Entries provided Block Start

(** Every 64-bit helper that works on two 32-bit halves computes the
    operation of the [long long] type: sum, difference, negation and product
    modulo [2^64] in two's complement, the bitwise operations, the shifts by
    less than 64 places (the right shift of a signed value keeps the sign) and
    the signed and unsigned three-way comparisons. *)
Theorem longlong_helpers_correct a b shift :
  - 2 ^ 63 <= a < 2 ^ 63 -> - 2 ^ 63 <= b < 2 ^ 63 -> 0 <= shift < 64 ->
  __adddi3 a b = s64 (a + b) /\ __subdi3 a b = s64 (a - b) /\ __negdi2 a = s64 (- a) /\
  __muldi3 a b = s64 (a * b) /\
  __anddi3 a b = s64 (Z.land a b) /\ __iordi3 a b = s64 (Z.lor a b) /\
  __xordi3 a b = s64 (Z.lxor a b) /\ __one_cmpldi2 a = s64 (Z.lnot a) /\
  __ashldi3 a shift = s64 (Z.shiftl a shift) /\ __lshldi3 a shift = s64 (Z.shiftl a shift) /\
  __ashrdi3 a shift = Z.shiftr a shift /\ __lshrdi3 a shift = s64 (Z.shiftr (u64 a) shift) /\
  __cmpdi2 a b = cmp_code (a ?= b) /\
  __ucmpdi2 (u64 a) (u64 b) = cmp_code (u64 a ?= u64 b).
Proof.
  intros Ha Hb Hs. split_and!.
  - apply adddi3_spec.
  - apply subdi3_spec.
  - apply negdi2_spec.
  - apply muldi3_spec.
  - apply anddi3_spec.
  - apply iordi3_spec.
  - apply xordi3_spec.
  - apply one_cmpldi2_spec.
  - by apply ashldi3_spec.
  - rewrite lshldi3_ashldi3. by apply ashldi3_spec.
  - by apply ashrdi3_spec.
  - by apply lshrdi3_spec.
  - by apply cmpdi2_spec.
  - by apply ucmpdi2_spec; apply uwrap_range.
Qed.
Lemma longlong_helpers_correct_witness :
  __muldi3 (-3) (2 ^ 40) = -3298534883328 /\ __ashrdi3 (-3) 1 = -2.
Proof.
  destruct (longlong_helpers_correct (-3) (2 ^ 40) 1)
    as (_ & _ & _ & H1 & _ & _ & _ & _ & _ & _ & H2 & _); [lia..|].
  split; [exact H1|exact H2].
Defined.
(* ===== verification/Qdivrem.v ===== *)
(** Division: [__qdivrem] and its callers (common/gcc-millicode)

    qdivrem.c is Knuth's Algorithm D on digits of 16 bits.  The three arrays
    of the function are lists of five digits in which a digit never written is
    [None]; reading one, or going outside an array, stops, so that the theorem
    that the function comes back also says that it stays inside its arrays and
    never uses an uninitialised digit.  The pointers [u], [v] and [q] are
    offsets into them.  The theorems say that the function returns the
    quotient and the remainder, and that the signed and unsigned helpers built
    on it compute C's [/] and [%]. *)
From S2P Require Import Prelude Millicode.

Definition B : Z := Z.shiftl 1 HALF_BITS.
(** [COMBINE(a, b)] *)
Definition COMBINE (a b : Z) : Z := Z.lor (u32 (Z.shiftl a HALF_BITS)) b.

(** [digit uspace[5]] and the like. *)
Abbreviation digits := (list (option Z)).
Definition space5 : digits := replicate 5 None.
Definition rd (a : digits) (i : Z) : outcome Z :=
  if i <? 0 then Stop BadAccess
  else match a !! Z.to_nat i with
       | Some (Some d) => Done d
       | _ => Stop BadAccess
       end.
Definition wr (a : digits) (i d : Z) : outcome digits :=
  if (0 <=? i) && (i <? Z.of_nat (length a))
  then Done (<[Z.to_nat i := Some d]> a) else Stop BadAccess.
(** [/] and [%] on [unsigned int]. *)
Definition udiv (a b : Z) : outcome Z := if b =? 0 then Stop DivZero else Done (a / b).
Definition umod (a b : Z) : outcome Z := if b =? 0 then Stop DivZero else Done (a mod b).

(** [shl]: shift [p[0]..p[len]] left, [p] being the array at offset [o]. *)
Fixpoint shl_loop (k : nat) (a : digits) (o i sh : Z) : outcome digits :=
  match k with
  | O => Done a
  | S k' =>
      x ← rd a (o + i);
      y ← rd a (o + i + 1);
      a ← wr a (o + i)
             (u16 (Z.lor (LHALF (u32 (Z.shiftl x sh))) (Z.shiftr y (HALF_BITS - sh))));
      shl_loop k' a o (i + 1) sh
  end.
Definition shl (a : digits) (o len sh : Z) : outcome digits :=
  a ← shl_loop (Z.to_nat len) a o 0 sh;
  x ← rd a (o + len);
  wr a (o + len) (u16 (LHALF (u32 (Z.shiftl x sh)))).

Entries provided Block End
Entries provided Block Start

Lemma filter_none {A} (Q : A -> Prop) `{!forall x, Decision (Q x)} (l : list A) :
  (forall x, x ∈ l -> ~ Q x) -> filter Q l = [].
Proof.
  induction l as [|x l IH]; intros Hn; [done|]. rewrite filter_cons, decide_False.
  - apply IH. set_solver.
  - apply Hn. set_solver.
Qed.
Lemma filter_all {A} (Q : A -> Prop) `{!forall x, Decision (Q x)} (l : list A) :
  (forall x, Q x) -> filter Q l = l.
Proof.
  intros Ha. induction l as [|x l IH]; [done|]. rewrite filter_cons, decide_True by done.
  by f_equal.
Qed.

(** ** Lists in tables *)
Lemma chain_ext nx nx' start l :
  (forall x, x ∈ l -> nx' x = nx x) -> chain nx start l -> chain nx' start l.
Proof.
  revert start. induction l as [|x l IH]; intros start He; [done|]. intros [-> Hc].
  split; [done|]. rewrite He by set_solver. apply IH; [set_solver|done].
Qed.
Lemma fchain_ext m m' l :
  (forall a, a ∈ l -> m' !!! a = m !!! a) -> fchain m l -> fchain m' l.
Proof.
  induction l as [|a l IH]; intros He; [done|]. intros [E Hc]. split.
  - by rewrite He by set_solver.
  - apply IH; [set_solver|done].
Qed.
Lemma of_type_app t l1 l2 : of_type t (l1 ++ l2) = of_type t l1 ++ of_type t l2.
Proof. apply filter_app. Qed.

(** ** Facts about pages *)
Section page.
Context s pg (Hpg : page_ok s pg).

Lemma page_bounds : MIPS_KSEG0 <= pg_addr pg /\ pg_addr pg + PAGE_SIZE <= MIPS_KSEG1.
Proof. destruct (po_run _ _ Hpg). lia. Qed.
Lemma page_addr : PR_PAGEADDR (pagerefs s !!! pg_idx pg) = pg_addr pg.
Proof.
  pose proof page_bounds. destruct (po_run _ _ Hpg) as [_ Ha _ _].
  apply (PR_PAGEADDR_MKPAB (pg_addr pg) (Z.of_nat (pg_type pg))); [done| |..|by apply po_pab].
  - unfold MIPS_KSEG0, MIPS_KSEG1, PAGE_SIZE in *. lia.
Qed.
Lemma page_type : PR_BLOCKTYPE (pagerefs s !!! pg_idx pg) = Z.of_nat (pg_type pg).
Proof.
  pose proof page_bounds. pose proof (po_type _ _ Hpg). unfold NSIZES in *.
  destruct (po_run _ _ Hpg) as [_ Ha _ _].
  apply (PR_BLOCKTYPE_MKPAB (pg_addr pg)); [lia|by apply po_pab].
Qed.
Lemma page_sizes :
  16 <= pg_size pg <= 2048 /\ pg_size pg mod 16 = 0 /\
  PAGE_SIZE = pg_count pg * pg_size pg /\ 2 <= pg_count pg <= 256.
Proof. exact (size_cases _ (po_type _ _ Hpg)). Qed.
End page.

Entries provided Block End
Entries provided Block Start

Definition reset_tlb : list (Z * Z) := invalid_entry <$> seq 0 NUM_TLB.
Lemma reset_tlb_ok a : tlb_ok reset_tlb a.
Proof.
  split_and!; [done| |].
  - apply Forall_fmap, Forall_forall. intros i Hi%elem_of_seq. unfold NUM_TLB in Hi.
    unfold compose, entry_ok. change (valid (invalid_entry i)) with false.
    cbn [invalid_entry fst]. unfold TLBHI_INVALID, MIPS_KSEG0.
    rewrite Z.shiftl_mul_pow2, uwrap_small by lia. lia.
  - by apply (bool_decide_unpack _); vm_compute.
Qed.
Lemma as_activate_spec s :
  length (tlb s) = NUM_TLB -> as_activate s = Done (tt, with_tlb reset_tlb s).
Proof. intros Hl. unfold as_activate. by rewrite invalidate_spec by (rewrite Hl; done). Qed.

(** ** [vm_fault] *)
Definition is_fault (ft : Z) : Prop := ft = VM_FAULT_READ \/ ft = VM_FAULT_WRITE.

Entries provided Block End

■ Task ■
In the listing above, find the line holding "(** Every 64-bit" and the line holding "Theorem longlong_helpers_correct a", then output those two lines and every line between them exactly.

■ Reply ■
(** Every 64-bit helper that works on two 32-bit halves computes the
    operation of the [long long] type: sum, difference, negation and product
    modulo [2^64] in two's complement, the bitwise operations, the shifts by
    less than 64 places (the right shift of a signed value keeps the sign) and
    the signed and unsigned three-way comparisons. *)
Theorem longlong_helpers_correct a b shift :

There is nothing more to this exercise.